IBM Data WH KNN Model Options - General
On the Model Options - General tab, you can choose whether to specify a name for the model, or generate a name automatically. You can also set options that control how the number of nearest neighbors is calculated, and set options for enhanced performance and accuracy of the model.
Model name. You can generate the model name automatically based on the target or ID field (or model type in cases where no such field is specified) or specify a custom name.
Neighbors
Distance measure. The method to be used for measuring the distance between data points; greater distances indicate greater dissimilarities. The options are:
- Euclidean. (default) The distance between two points is computed by joining them with a straight line.

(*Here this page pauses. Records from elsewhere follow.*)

(** * Digital garden: L-system growth engine over a mass-spring backend

    A shallow embedding of [lsystem.js] (class [LSystem]), [physics.js]
    (class [MatterPhysics]), [plant.js] (class [ToxicPlant]) and
    [handAttractors.js] (class [HandAttractors]), followed by the properties
    of the growth engine that are stated about them.  Parts V and VI extend
    it to the garden ([EnhancedGarden]), the gesture detector
    ([HandGestures]), the hand input of [HandAttractors], the atmosphere
    ([Atmosphere]) and the wind of [sketch.js].

    Conventions of the embedding.
    - A JavaScript number is an exact rational ([Q]).  The places where the
      source can leave the finite numbers are written out: [0 / 0] is [NaN]
      (type [jsnum], used for the force vector of the hand attractor).
    - [Math.sqrt], [cos], [sin] and the constant [PI] are taken from a
      [MathEnv]; every definition is a function of that environment, and
      [rationalMath] is one executable environment.
    - [random()] reads the next draw of an explicit generator state [Rng].
    - A JavaScript object that is shared and mutated (a Matter body, a Matter
      constraint) lives in a heap and is referred to by its index there.
    - A [throw] is the [Throw] case of [completion]. *)

From Stdlib Require Import List String Ascii Bool Arith ZArith NArith QArith Qround Qminmax Qabs.
From Stdlib Require Import Decimal DecimalString DecimalPos DecimalN Lia Lqa.
Import ListNotations.

Set Implicit Arguments.
Local Open Scope Q_scope.

(* ================================================================== *)
(** * Part I. The embedding                                             *)
(* ================================================================== *)

(** ** JavaScript and p5.js prelude *)

Module JS.

Inductive JsError := TypeError (msg : string).

(** Result of running a piece of code that may [throw]. *)
Inductive completion (A : Type) :=
| Normal (a : A)
| Throw (e : JsError).
Arguments Normal {A} a.
Arguments Throw {A} e.

Definition bind {A B} (c : completion A) (k : A -> completion B) : completion B :=
  match c with
  | Normal a => k a
  | Throw e => Throw e
  end.

(** [a < b] and [a >= b] on numbers. *)
Definition Qltb (a b : Q) : bool := negb (Qle_bool b a).
Definition Qgeb (a b : Q) : bool := Qle_bool b a.
Definition Qgtb (a b : Q) : bool := negb (Qle_bool a b).

(** [x || d] on a number: [0] is falsy. *)
Definition orNum (x d : Q) : Q := if Qeq_bool x 0 then d else x.

(** The transcendental part of [Math] and p5. *)
Class MathEnv := {
  PI : Q;
  cos : Q -> Q;
  sin : Q -> Q;
  Math_sqrt : Q -> Q
}.

(** The pseudo-random generator behind p5's [random]: the sequence of
    draws in [0,1) and how many were consumed. *)
Record Rng := { draws : nat -> Q; cursor : nat }.

(** [random()]. *)
Definition random (g : Rng) : Q * Rng :=
  (draws g (cursor g), {| draws := draws g; cursor := S (cursor g) |}).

- Manhattan. The distance between two points is calculated as the sum of the absolute differences between their co-ordinates.
- Canberra. Similar to Manhattan distance, but more sensitive to data points closer to the origin.
- Maximum. The distance between two points is calculated as the greatest of their differences along any coordinate dimension.
Number of Nearest Neighbors (k). The number of nearest neighbors for a particular case. Note that using a greater number of neighbors will not necessarily result in a more accurate model.
The choice of k controls the balance between the prevention of overfitting (this may be important, particularly for "noisy" data) and resolution (yielding different predictions for similar instances). You will usually have to adjust the value of k for each data set, with typical values ranging from 1 to several dozen.
Enhance Performance and Accuracy
Standardize measurements before calculating distance. If selected, this option standardizes the measurements for continuous input fields before calculating the distance values.
Use coresets to increase performance for large datasets. If selected, this option uses core set sampling to speed up the calculation when large data sets are involved.